Region. In der vergangenen Woche war die Region mit außergewöhnlich hohen Temperaturen konfrontiert. Vor diesem Hintergrund wollte regionalHeute.de wissen, ob sich die Hitzewelle in einem deutlich gestiegenen Trinkwasserverbrauch bemerkbar gemacht hat.
Die aktuellen Daten der regionalen Versorger zeigen jedoch insgesamt ein stabiles Bild. Der Wasserverbrauch bewegte sich überwiegend im üblichen saisonalen Rahmen, größere Ausschläge blieben weitgehend aus. Eine Wasserknappheit habe zu keinem Zeitpunkt bestanden, versichern die Versorger.
Nahezu unveränderter Verbrauch trotz Hitze in Goslar
Im Versorgungsgebiet der Harz Energie im Landkreis Goslar lag die tägliche Trinkwasserabgabe in den letzten beiden Juni-Wochen bei rund 14.000 Kubikmetern pro Tag. Im Vergleich zum Juni 2025 entspricht das nahezu identischen Werten – die Abweichung liegt bei etwa einem Prozent und damit innerhalb der normalen Schwankungsbreite.

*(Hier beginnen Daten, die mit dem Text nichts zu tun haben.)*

(* ===== verification/DeepCopy.v ===== *)
(** * Deep copies ([api/v1alpha1/zz_generated.deepcopy.go])

    The types of the resource as they lie in memory, with their pointers and slices,
    and the generated [DeepCopyInto], [DeepCopy] and [DeepCopyObject].  A spec is read
    as the records of [ConfigTypes]; in a status the nil slices are kept apart from the
    empty ones.  [ObjectMeta], [ListMeta] and [Condition] belong to apimachinery:
    the class [MetaLib] is their layout and their deep copies, [MetaLaws] that these are
    deep copies. *)

From S2P Require Import Prelude Kube ConfigTypes Heap.
Import heap.

(** The layout of apimachinery's types, the values that their variables stand for (of a
    condition, the fields that [Kube] has) and what their own pointers lead to. *)
Class MetaTypes := {
  MObjectMeta : Type; VObjectMeta : Type;
  MListMeta : Type; VListMeta : Type;
  MCondition : Type;
  MCell : Type;
}.

Module deepcopy.

(** ** The types in memory *)

Record mAuthSpec := mkMAuthSpec {
  m_Enabled : Ptr bool;
  m_Issuer : string;
  m_Audience : string;
  m_JWKCertSecretRef : Ptr SecretRef }.

Record mAPISpec := mkMAPISpec {
  m_Database : DatabaseSpec;
  m_Auth : mAuthSpec;
  m_TLS : Ptr TLSSpec;
  m_Profile : SizingProfile }.

Record mHyperFleetConfigSpec := mkMSpec { m_Bundle : BundleType; m_API : mAPISpec }.

(** The types below are read as the same records over the values of their fields. *)
Record ComponentConditionsOf (Conds : Type) := mkComponentConditionsOf {
  m_Name : string; m_ccConditions : Conds }.

Record HyperFleetConfigStatusOf (Conds Comps : Type) := mkStatusOf {
  m_ObservedGeneration : Z; m_Conditions : Conds; m_Components : Comps }.

Record HyperFleetConfigOf (Meta Spec Status : Type) := mkConfigOf {
  m_TypeMeta : TypeMeta; m_ObjectMeta : Meta; m_Spec : Spec; m_Status : Status }.

Record HyperFleetConfigListOf (Meta Items : Type) := mkListOf {
  m_listTypeMeta : TypeMeta; m_ListMeta : Meta; m_Items : Items }.

Arguments mkComponentConditionsOf {Conds} _ _.
Arguments m_Name {Conds} _.
Arguments m_ccConditions {Conds} _.
Arguments mkStatusOf {Conds Comps} _ _ _.
Arguments m_ObservedGeneration {Conds Comps} _.
Arguments m_Conditions {Conds Comps} _.
Arguments m_Components {Conds Comps} _.
Arguments mkConfigOf {Meta Spec Status} _ _ _ _.
Arguments m_TypeMeta {Meta Spec Status} _.
Arguments m_ObjectMeta {Meta Spec Status} _.
Arguments m_Spec {Meta Spec Status} _.
Arguments m_Status {Meta Spec Status} _.
Arguments mkListOf {Meta Items} _ _ _.
Arguments m_listTypeMeta {Meta Items} _.
Arguments m_ListMeta {Meta Items} _.
Arguments m_Items {Meta Items} _.

Section types.
Context `{MT : MetaTypes}.

Definition mComponentConditions : Type := ComponentConditionsOf (Slice MCondition).
Definition mHyperFleetConfigStatus : Type :=
  HyperFleetConfigStatusOf (Slice MCondition) (Slice mComponentConditions).
Definition mHyperFleetConfig : Type :=
  HyperFleetConfigOf MObjectMeta mHyperFleetConfigSpec mHyperFleetConfigStatus.
Definition mHyperFleetConfigList : Type := HyperFleetConfigListOf MListMeta (Slice mHyperFleetConfig).

(** The values they stand for: nil is [None]. *)
Definition vComponentConditions : Type := ComponentConditionsOf (option (list Condition)).
Definition vHyperFleetConfigStatus : Type :=
  HyperFleetConfigStatusOf (option (list Condition)) (option (list vComponentConditions)).
Definition vHyperFleetConfig : Type :=
  HyperFleetConfigOf VObjectMeta HyperFleetConfigSpec vHyperFleetConfigStatus.
Definition vHyperFleetConfigList : Type :=
  HyperFleetConfigListOf VListMeta (option (list vHyperFleetConfig)).

(** What a location holds: a variable of one of the types, an array, or memory of
    apimachinery's types. *)
Inductive Cell :=
| CBool (b : bool)
| CSecretRef (r : SecretRef)
| CDatabaseSpec (d : DatabaseSpec)
| CTLSSpec (t : TLSSpec)
| CAuthSpec (a : mAuthSpec)
| CAPISpec (a : mAPISpec)
| CSpec (s : mHyperFleetConfigSpec)
| CComponentConditions (c : mComponentConditions)
| CStatus (s : mHyperFleetConfigStatus)
| CConfig (c : mHyperFleetConfig)
| CList (l : mHyperFleetConfigList)
| CConditions (a : list MCondition)
| CComponents (a : list mComponentConditions)
| CItems (a : list mHyperFleetConfig)
| CMeta (c : MCell).

End types.

Section storable.
Context `{MT : MetaTypes}.

#[global] Instance bool_Storable : Storable Cell bool :=
  {| inject := CBool; project c := match c with CBool x => Some x | _ => None end; project_inject _ := eq_refl |}.
#[global] Instance SecretRef_Storable : Storable Cell SecretRef :=
  {| inject := CSecretRef; project c := match c with CSecretRef x => Some x | _ => None end; project_inject _ := eq_refl |}.
#[global] Instance DatabaseSpec_Storable : Storable Cell DatabaseSpec :=
  {| inject := CDatabaseSpec; project c := match c with CDatabaseSpec x => Some x | _ => None end; project_inject _ := eq_refl |}.
#[global] Instance TLSSpec_Storable : Storable Cell TLSSpec :=
  {| inject := CTLSSpec; project c := match c with CTLSSpec x => Some x | _ => None end; project_inject _ := eq_refl |}.
#[global] Instance AuthSpec_Storable : Storable Cell mAuthSpec :=
  {| inject := CAuthSpec; project c := match c with CAuthSpec x => Some x | _ => None end; project_inject _ := eq_refl |}.
#[global] Instance APISpec_Storable : Storable Cell mAPISpec :=
  {| inject := CAPISpec; project c := match c with CAPISpec x => Some x | _ => None end; project_inject _ := eq_refl |}.
#[global] Instance Spec_Storable : Storable Cell mHyperFleetConfigSpec :=
  {| inject := CSpec; project c := match c with CSpec x => Some x | _ => None end; project_inject _ := eq_refl |}.
#[global] Instance ComponentConditions_Storable : Storable Cell mComponentConditions :=
  {| inject := CComponentConditions; project c := match c with CComponentConditions x => Some x | _ => None end;
     project_inject _ := eq_refl |}.
#[global] Instance Status_Storable : Storable Cell mHyperFleetConfigStatus :=
  {| inject := CStatus; project c := match c with CStatus x => Some x | _ => None end; project_inject _ := eq_refl |}.
#[global] Instance Config_Storable : Storable Cell mHyperFleetConfig :=
  {| inject := CConfig; project c := match c with CConfig x => Some x | _ => None end; project_inject _ := eq_refl |}.
#[global] Instance List_Storable : Storable Cell mHyperFleetConfigList :=
  {| inject := CList; project c := match c with CList x => Some x | _ => None end; project_inject _ := eq_refl |}.
#[global] Instance Conditions_Storable : Storable Cell (list MCondition) :=
  {| inject := CConditions; project c := match c with CConditions x => Some x | _ => None end; project_inject _ := eq_refl |}.
#[global] Instance Components_Storable : Storable Cell (list mComponentConditions) :=
  {| inject := CComponents; project c := match c with CComponents x => Some x | _ => None end; project_inject _ := eq_refl |}.
#[global] Instance Items_Storable : Storable Cell (list mHyperFleetConfig) :=
  {| inject := CItems; project c := match c with CItems x => Some x | _ => None end; project_inject _ := eq_refl |}.

End storable.
End deepcopy.

(** Zero values and deep copies of apimachinery's types. *)
Class MetaLib `{MT : MetaTypes} := {
  #[global] ObjectMeta_Zero :: Zero MObjectMeta;
  #[global] ListMeta_Zero :: Zero MListMeta;
  #[global] Condition_Zero :: Zero MCondition;
  #[global] ObjectMeta_DeepCopier :: DeepCopier deepcopy.Cell MObjectMeta VObjectMeta;
  #[global] ListMeta_DeepCopier :: DeepCopier deepcopy.Cell MListMeta VListMeta;
  #[global] Condition_DeepCopier :: DeepCopier deepcopy.Cell MCondition Condition;
}.

(** They are deep copies: what they return reads the same and shares nothing. *)
Class MetaLaws `{ML : MetaLib} := {
  #[global] ObjectMeta_laws :: DeepCopierLaws deepcopy.Cell MObjectMeta VObjectMeta;
  #[global] ListMeta_laws :: DeepCopierLaws deepcopy.Cell MListMeta VListMeta;
  #[global] Condition_laws :: DeepCopierLaws deepcopy.Cell MCondition Condition;
}.

Module generated.
Import deepcopy.

#[global] Instance unit_DeepCopier Cell : DeepCopier Cell unit unit := flat_DeepCopier Cell unit.
#[global] Instance unit_laws Cell : DeepCopierLaws Cell unit unit .
Proof. by apply flat_laws. Qed.

Section zero.
Context `{ML : MetaLib}.

#[global] Instance bool_Zero : Zero bool := false.
#[global] Instance SecretRef_Zero : Zero SecretRef := mkSecretRef "".
#[global] Instance DatabaseSpec_Zero : Zero DatabaseSpec := mkDatabaseSpec zero.
#[global] Instance TLSSpec_Zero : Zero TLSSpec := mkTLSSpec zero.
#[global] Instance AuthSpec_Zero : Zero mAuthSpec := mkMAuthSpec None "" "" None.
#[global] Instance APISpec_Zero : Zero mAPISpec := mkMAPISpec zero zero None "".
#[global] Instance Spec_Zero : Zero mHyperFleetConfigSpec := mkMSpec "" zero.
#[global] Instance ComponentConditions_Zero : Zero mComponentConditions := mkComponentConditionsOf "" None.
#[global] Instance Status_Zero : Zero mHyperFleetConfigStatus := mkStatusOf 0%Z None None.
#[global] Instance Config_Zero : Zero mHyperFleetConfig := mkConfigOf (mkTypeMeta "" "") zero zero zero.
#[global] Instance List_Zero : Zero mHyperFleetConfigList := mkListOf (mkTypeMeta "" "") zero None.
End zero.

(** ** The generated methods

    [X_DeepCopyInto in] is what [out] holds after [in.DeepCopyInto(&out)], for a variable
    [out] other than [in]. *)
Section methods.
Context `{ML : MetaLib}.
#[local] Abbreviation M A := (ST (Heap Cell) (outcome A)).

#[global] Instance bool_DeepCopier : DeepCopier Cell bool bool := flat_DeepCopier Cell bool.

Definition SecretReference_DeepCopyInto (i : SecretRef) : M SecretRef := st_ret (Ok i).
#[global] Instance SecretReference_DeepCopier : DeepCopier Cell SecretRef SecretRef :=
  {| reads _ v := Some v; reach _ _ := ∅; DeepCopyInto := SecretReference_DeepCopyInto |}.

Definition DatabaseSpec_DeepCopyInto (i : DatabaseSpec) : M DatabaseSpec :=
  st_ret (Ok (mkDatabaseSpec (db_SecretRef i))).
#[global] Instance DatabaseSpec_DeepCopier : DeepCopier Cell DatabaseSpec DatabaseSpec :=
  {| reads _ v := Some v; reach _ _ := ∅; DeepCopyInto := DatabaseSpec_DeepCopyInto |}.

Definition TLSSpec_DeepCopyInto (i : TLSSpec) : M TLSSpec := st_ret (Ok (mkTLSSpec (tls_SecretRef i))).
#[global] Instance TLSSpec_DeepCopier : DeepCopier Cell TLSSpec TLSSpec :=
  {| reads _ v := Some v; reach _ _ := ∅; DeepCopyInto := TLSSpec_DeepCopyInto |}.

Definition AuthSpec_DeepCopyInto (i : mAuthSpec) : M mAuthSpec :=
  (let!? enabled := DeepCopyInto (m_Enabled i) in
   let!? jwkCertSecretRef := DeepCopyInto (m_JWKCertSecretRef i) in
   st_ret (Ok (mkMAuthSpec enabled (m_Issuer i) (m_Audience i) jwkCertSecretRef)))%st.
#[global] Instance AuthSpec_DeepCopier : DeepCopier Cell mAuthSpec AuthSpec := {|
  reads h i := e ← reads h (m_Enabled i); r ← reads h (m_JWKCertSecretRef i);
               Some (mkAuthSpec e (m_Issuer i) (m_Audience i) r);
  reach h i := reach h (m_Enabled i) ∪ reach h (m_JWKCertSecretRef i);
  DeepCopyInto := AuthSpec_DeepCopyInto |}.

Definition APISpec_DeepCopyInto (i : mAPISpec) : M mAPISpec :=
  (let database := m_Database i in
   let!? auth := AuthSpec_DeepCopyInto (m_Auth i) in
   let!? tls := DeepCopyInto (m_TLS i) in
   st_ret (Ok (mkMAPISpec database auth tls (m_Profile i))))%st.
#[global] Instance APISpec_DeepCopier : DeepCopier Cell mAPISpec APISpec := {|
  reads h i := a ← reads h (m_Auth i); t ← reads h (m_TLS i);
               Some (mkAPISpec (m_Database i) a t (m_Profile i));
  reach h i := reach h (m_Auth i) ∪ reach h (m_TLS i);
  DeepCopyInto := APISpec_DeepCopyInto |}.

Definition HyperFleetConfigSpec_DeepCopyInto (i : mHyperFleetConfigSpec) : M mHyperFleetConfigSpec :=
  (let!? api := APISpec_DeepCopyInto (m_API i) in st_ret (Ok (mkMSpec (m_Bundle i) api)))%st.
#[global] Instance Spec_DeepCopier : DeepCopier Cell mHyperFleetConfigSpec HyperFleetConfigSpec := {|
  reads h i := a ← reads h (m_API i); Some (mkSpec (m_Bundle i) a);
  reach h i := reach h (m_API i);
  DeepCopyInto := HyperFleetConfigSpec_DeepCopyInto |}.

Definition ComponentConditions_DeepCopyInto (i : mComponentConditions) : M mComponentConditions :=
  (let!? conditions := DeepCopyInto (m_ccConditions i) in
   st_ret (Ok (mkComponentConditionsOf (m_Name i) conditions)))%st.
#[global] Instance ComponentConditions_DeepCopier : DeepCopier Cell mComponentConditions vComponentConditions := {|
  reads h i := l ← reads h (m_ccConditions i); Some (mkComponentConditionsOf (m_Name i) l);
  reach h i := reach h (m_ccConditions i);
  DeepCopyInto := ComponentConditions_DeepCopyInto |}.

Definition HyperFleetConfigStatus_DeepCopyInto (i : mHyperFleetConfigStatus) : M mHyperFleetConfigStatus :=
  (let!? conditions := DeepCopyInto (m_Conditions i) in
   let!? components := DeepCopyInto (m_Components i) in
   st_ret (Ok (mkStatusOf (m_ObservedGeneration i) conditions components)))%st.
#[global] Instance Status_DeepCopier : DeepCopier Cell mHyperFleetConfigStatus vHyperFleetConfigStatus := {|
  reads h i := a ← reads h (m_Conditions i); b ← reads h (m_Components i);
               Some (mkStatusOf (m_ObservedGeneration i) a b);
  reach h i := reach h (m_Conditions i) ∪ reach h (m_Components i);
  DeepCopyInto := HyperFleetConfigStatus_DeepCopyInto |}.
(* ===== verification/Regexp.v ===== *)
(** * Regular expressions, as Go's [regexp] reads them

    The part of the standard library's [regexp] that the operator uses:
    character classes, concatenation, alternation and repetition, matched
    against a whole text (a pattern anchored with [^] and [$]).  [matches] is an
    executable matcher by derivatives; [matches_spec] shows that it decides the language. *)

From S2P Require Import Prelude.

Module regexp.

(** A class is a list of ranges of bytes.  The classes of the operator are of ASCII
    characters, which are one byte each in UTF-8 and never part of another rune. *)
Definition class : Type := list (ascii * ascii).

Definition in_class (cl : class) (c : ascii) : bool :=
  existsb (fun r => (N_of_ascii r.1 <=? N_of_ascii c)%N && (N_of_ascii c <=? N_of_ascii r.2)%N) cl.

Inductive Regexp :=
| NoMatch
| EmptyMatch
| CharClass (cl : class)
| Concat (r1 r2 : Regexp)
| Alternate (r1 r2 : Regexp)
| Star (r : Regexp).

(** The texts a pattern matches as a whole. *)
Inductive lang : Regexp -> list ascii -> Prop :=
| lang_empty : lang EmptyMatch []
| lang_class cl c : in_class cl c = true -> lang (CharClass cl) [c]
| lang_concat r1 r2 s1 s2 : lang r1 s1 -> lang r2 s2 -> lang (Concat r1 r2) (s1 ++ s2)
| lang_left r1 r2 s : lang r1 s -> lang (Alternate r1 r2) s
| lang_right r1 r2 s : lang r2 s -> lang (Alternate r1 r2) s
| lang_star_nil r : lang (Star r) []
| lang_star_cons r s1 s2 : lang r s1 -> lang (Star r) s2 -> lang (Star r) (s1 ++ s2).

(** [r?]. *)
Definition maybe (r : Regexp) : Regexp := Alternate EmptyMatch r.

(** [r{n,n+k}]. *)
Fixpoint optional (k : nat) (r : Regexp) : Regexp :=
  match k with O => EmptyMatch | S k' => Alternate EmptyMatch (Concat r (optional k' r)) end.
Fixpoint repeat (n k : nat) (r : Regexp) : Regexp :=
  match n with O => optional k r | S n' => Concat r (repeat n' k r) end.

Fixpoint nullable (r : Regexp) : bool :=
  match r with
  | NoMatch | CharClass _ => false
  | EmptyMatch | Star _ => true
  | Concat r1 r2 => nullable r1 && nullable r2
  | Alternate r1 r2 => nullable r1 || nullable r2
  end.

(** Concatenation and alternation that drop the parts which match nothing. *)
Definition concat (r1 r2 : Regexp) : Regexp :=
  match r1 with NoMatch => NoMatch | EmptyMatch => r2 | _ => Concat r1 r2 end.
Definition alternate (r1 r2 : Regexp) : Regexp :=
  match r1, r2 with NoMatch, _ => r2 | _, NoMatch => r1 | _, _ => Alternate r1 r2 end.

Fixpoint derivative (c : ascii) (r : Regexp) : Regexp :=
  match r with
  | NoMatch | EmptyMatch => NoMatch
  | CharClass cl => if in_class cl c then EmptyMatch else NoMatch
  | Concat r1 r2 =>
      let d := concat (derivative c r1) r2 in
      if nullable r1 then alternate d (derivative c r2) else d
  | Alternate r1 r2 => alternate (derivative c r1) (derivative c r2)
  | Star r1 => concat (derivative c r1) r
  end.

Fixpoint matches (r : Regexp) (s : list ascii) : bool :=
  match s with [] => nullable r | c :: s' => matches (derivative c r) s' end.

(** [MatchString] of the pattern [^r$]. *)
Definition MatchString (r : Regexp) (s : string) : bool := matches r (String.list_ascii_of_string s).

(** ** The matcher decides the language *)

#[local] Hint Constructors lang : core.

Lemma lang_concat_inv r1 r2 s :
  lang (Concat r1 r2) s <-> exists s1 s2, s = s1 ++ s2 /\ lang r1 s1 /\ lang r2 s2.
Proof. split; [inversion 1; subst; eauto|]. intros (s1 & s2 & -> & ? & ?). auto. Qed.

Lemma lang_alternate_inv r1 r2 s : lang (Alternate r1 r2) s <-> lang r1 s \/ lang r2 s.
Proof. split; [inversion 1; subst; auto|]. intros [?|?]; auto. Qed.

Lemma lang_NoMatch s : ~ lang NoMatch s.
Proof. inversion 1. Qed.

Lemma lang_EmptyMatch s : lang EmptyMatch s <-> s = [].
Proof. split; [by inversion 1|]. intros ->. auto. Qed.

Lemma lang_CharClass cl s : lang (CharClass cl) s <-> exists c, s = [c] /\ in_class cl c = true.
Proof. split; [inversion 1; eauto|]. intros (c & -> & ?). auto. Qed.

Lemma lang_star_inv r c s :
  lang (Star r) (c :: s) <-> exists s1 s2, s = s1 ++ s2 /\ lang r (c :: s1) /\ lang (Star r) s2.
Proof.
  split; [|intros (s1 & s2 & -> & H1 & H2); by apply (lang_star_cons _ (c :: s1))].
  intros H. remember (Star r) as q eqn:Eq. remember (c :: s) as t eqn:Et. revert Eq s Et.
  induction H as [|cl d|r1 r2 s1 s2|r1 r2 s1|r1 r2 s1|r1|r1 s1 s2 H1 _ H2 IH2]; intros [= ->] s' Et; try done.
  destruct s1 as [|d s1]; cbn in Et; [by apply IH2|]. injection Et as -> <-. eauto.
Qed.

Lemma concat_lang r1 r2 s : lang (concat r1 r2) s <-> lang (Concat r1 r2) s.
Proof.
  destruct r1; try done; rewrite lang_concat_inv; cbn.
  - split; [by intros ?%lang_NoMatch|]. by intros (? & ? & _ & ?%lang_NoMatch & _).
  - split; [exists [], s; auto|]. by intros (s1 & s2 & -> & ->%lang_EmptyMatch & ?).
Qed.

Lemma alternate_lang r1 r2 s : lang (alternate r1 r2) s <-> lang r1 s \/ lang r2 s.
Proof.
  pose proof (lang_NoMatch s). rewrite <-lang_alternate_inv.
  destruct r1, r2; cbn; rewrite ?lang_alternate_inv; naive_solver.
Qed.

Lemma nullable_lang r : nullable r = true <-> lang r [].
Proof.
  induction r as [| |cl|r1 IH1 r2 IH2|r1 IH1 r2 IH2|r1 IH1]; cbn.
  - split; [done|]. by intros ?%lang_NoMatch.
  - split; auto.
  - rewrite lang_CharClass. naive_solver.
  - rewrite andb_true_iff, IH1, IH2, lang_concat_inv. split; [by intros [? ?]; exists [], []|].
    by intros (s1 & s2 & [-> ->]%eq_sym%app_nil & ? & ?).
  - by rewrite orb_true_iff, IH1, IH2, lang_alternate_inv.
  - split; auto.
Qed.

Lemma derivative_lang c r s : lang (derivative c r) s <-> lang r (c :: s).
Proof.
  revert s. induction r as [| |cl|r1 IH1 r2 IH2|r1 IH1 r2 IH2|r1 IH1]; intros s; cbn.
  - split; by intros ?%lang_NoMatch.
  - rewrite lang_EmptyMatch. split; [by intros ?%lang_NoMatch|done].
  - rewrite lang_CharClass. destruct (in_class cl c) eqn:E.
    + rewrite lang_EmptyMatch. split; [intros ->; by exists c|]. by intros (? & [= _ ->] & _).
    + split; [by intros ?%lang_NoMatch|]. intros (? & [= -> _] & ?). congruence.
  - assert (Hd : lang (concat (derivative c r1) r2) s <->
               exists s1 s2, s = s1 ++ s2 /\ lang r1 (c :: s1) /\ lang r2 s2).
    { rewrite concat_lang, lang_concat_inv. split; intros (s1 & s2 & ? & ?%IH1 & ?); eauto. }
    assert (Hc : lang (Concat r1 r2) (c :: s) <->
               (exists s1 s2, s = s1 ++ s2 /\ lang r1 (c :: s1) /\ lang r2 s2)
               \/ (lang r1 [] /\ lang r2 (c :: s))).
    { rewrite lang_concat_inv. split.
      - intros ([|d s1] & s2 & E & H1 & H2); cbn in E; [subst; by right|].
        injection E as -> ->. left. by exists s1, s2.
      - intros [(s1 & s2 & -> & ? & ?)|[? ?]]; [by exists (c :: s1), s2|by exists [], (c :: s)]. }
    rewrite Hc. destruct (nullable r1) eqn:En.
    + apply nullable_lang in En. rewrite alternate_lang, Hd, IH2. naive_solver.
    + rewrite Hd. rewrite <-nullable_lang, En. naive_solver.
  - by rewrite alternate_lang, IH1, IH2, lang_alternate_inv.
  - rewrite concat_lang, lang_concat_inv, lang_star_inv. split; intros (s1 & s2 & ? & ?%IH1 & ?); eauto.
Qed.

Theorem matches_spec r s : matches r s = true <-> lang r s.
Proof.
  revert r. induction s as [|c s IH]; intros r; cbn; [apply nullable_lang|].
  by rewrite IH, derivative_lang.
Qed.

(** A repeated class: between [n] and [n + k] characters of the class. *)
Lemma lang_cons cl r s :
  lang (Concat (CharClass cl) r) s <-> exists c s', s = c :: s' /\ in_class cl c = true /\ lang r s'.
Proof.
  rewrite lang_concat_inv. split.
  - intros (? & s2 & -> & (c & -> & ?)%lang_CharClass & ?). by exists c, s2.
  - intros (c & s' & -> & ? & ?). exists [c], s'. auto.
Qed.

Lemma optional_lang k cl s :
  lang (optional k (CharClass cl)) s <-> (length s <= k)%nat /\ Forall (fun c => in_class cl c = true) s.
Proof.
  revert s. induction k as [|k IH]; intros s; cbn.
  - rewrite lang_EmptyMatch. split; [by intros ->|]. intros [? _]. by destruct s; cbn in *; [|lia].
  - rewrite lang_alternate_inv, lang_EmptyMatch, lang_cons. split.
    + intros [->|(c & s' & -> & ? & [? ?]%IH)]; cbn; [split; [lia|done]|]. split; [lia|by constructor].
    + intros [Hl Hf]. destruct s as [|c s]; [by left|]. right. apply Forall_cons in Hf as [? ?].
      exists c, s. rewrite IH. cbn in Hl. split_and!; try done; lia.
Qed.

Lemma repeat_lang n k cl s :
  lang (repeat n k (CharClass cl)) s <->
  (n <= length s <= n + k)%nat /\ Forall (fun c => in_class cl c = true) s.
Proof.
  revert s. induction n as [|n IH]; intros s; cbn [repeat].
  - rewrite optional_lang. split; intros [? ?]; split; (lia || done).
  - rewrite lang_cons. split.
    + intros (c & s' & -> & ? & [? ?]%IH). cbn. split; [lia|by constructor].
    + intros [Hl Hf]. destruct s as [|c s]; cbn in Hl; [lia|]. apply Forall_cons in Hf as [? ?].
      exists c, s. rewrite IH. split_and!; try done; lia.
Qed.

(** The characters a pattern mentions: no other is in a text it matches. *)
Fixpoint alphabet (r : Regexp) : class :=
  match r with
  | NoMatch | EmptyMatch => []
  | CharClass cl => cl
  | Concat r1 r2 | Alternate r1 r2 => alphabet r1 ++ alphabet r2
  | Star r1 => alphabet r1
  end.

Lemma in_class_app cl1 cl2 c : in_class (cl1 ++ cl2) c = in_class cl1 c || in_class cl2 c.
Proof. apply existsb_app. Qed.

Lemma lang_alphabet r s : lang r s -> Forall (fun c => in_class (alphabet r) c = true) s.
Proof.
  induction 1 as [|cl c Hc|r1 r2 s1 s2 _ IH1 _ IH2|r1 r2 s _ IH|r1 r2 s _ IH|r|r s1 s2 _ IH1 _ IH2]; cbn [alphabet].
  - constructor.
  - by repeat constructor.
  - apply Forall_app. split; (eapply Forall_impl; [eassumption|]); intros c Hc; rewrite in_class_app, Hc; by rewrite ?orb_true_r.
  - eapply Forall_impl; [exact IH|]. intros c Hc. by rewrite in_class_app, Hc.
  - eapply Forall_impl; [exact IH|]. intros c Hc. by rewrite in_class_app, Hc, orb_true_r.
  - constructor.
  - by apply Forall_app.
Qed.

End regexp.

Auch im Vergleich zu typischen Sommermonaten zeigen sich keine Auffälligkeiten. Die aktuellen Werte bewegen sich auf dem Niveau der Sommermonate der Vorjahre. Ein hitzebedingter Verbrauchssprung ist damit nicht erkennbar.
Leichter Anstieg im Rahmen der Sommerentwicklung in Wolfenbüttel
In Wolfenbüttel wurden zwischen dem 16. und 29. Juni insgesamt rund 127.488 Kubikmeter Trinkwasser abgegeben, entsprechend einem Tagesdurchschnitt von 9.106 Kubikmetern. Im Vorjahr lag der Wert bei 8.126 Kubikmetern pro Tag, was einem Anstieg von rund zwölf Prozent entspricht.
Die Stadtwerke führen diese Entwicklung auf die warme Witterung zurück, bewerten sie jedoch als typische saisonale Schwankung. Auch Spitzenwerte von bis zu 11.600 Kubikmetern pro Tag wurden ohne Auffälligkeiten im Netz bewältigt.
Stabile bis leicht rückläufige Werte in Salzgitter und Braunschweig
In Salzgitter blieb der Verbrauch weitgehend stabil. Die WEVG meldete für die vergangenen 14 Tage einen Trinkwasserbezug von rund 230.000 Kubikmetern, im Vorjahreszeitraum waren es etwa 242.000 Kubikmeter – also leicht rückläufig.
BS Energy berichtet ebenfalls von einer unauffälligen Entwicklung. Die Abnahmemengen bewegten sich im Rahmen einer „ganz normalen Wärmeperiode“ ohne außergewöhnliche Ausschläge.
Harzwasserwerke: Verbrauch im Rahmen üblicher Sommerwerte
Nach Angaben der Harzwasserwerke liegen die Füllstände der Trinkwassertalsperren derzeit bei rund 69 Prozent und damit unter dem langjährigen Mittel von etwa 79 Prozent. Diese Werte seien jedoch saisonal üblich und nicht kritisch für die Bewirtschaftung.
Die Talsperren dienen neben der Trinkwasserversorgung auch der Abgabe von Wasser in Trockenzeiten sowie der Stabilisierung der Flusswasserstände. Laut Harzwasserwerke gehört ein schwankender Wasserabfluss im Sommer zum regulären Betriebsablauf und steht im Einklang mit der aktuellen Verbrauchssituation.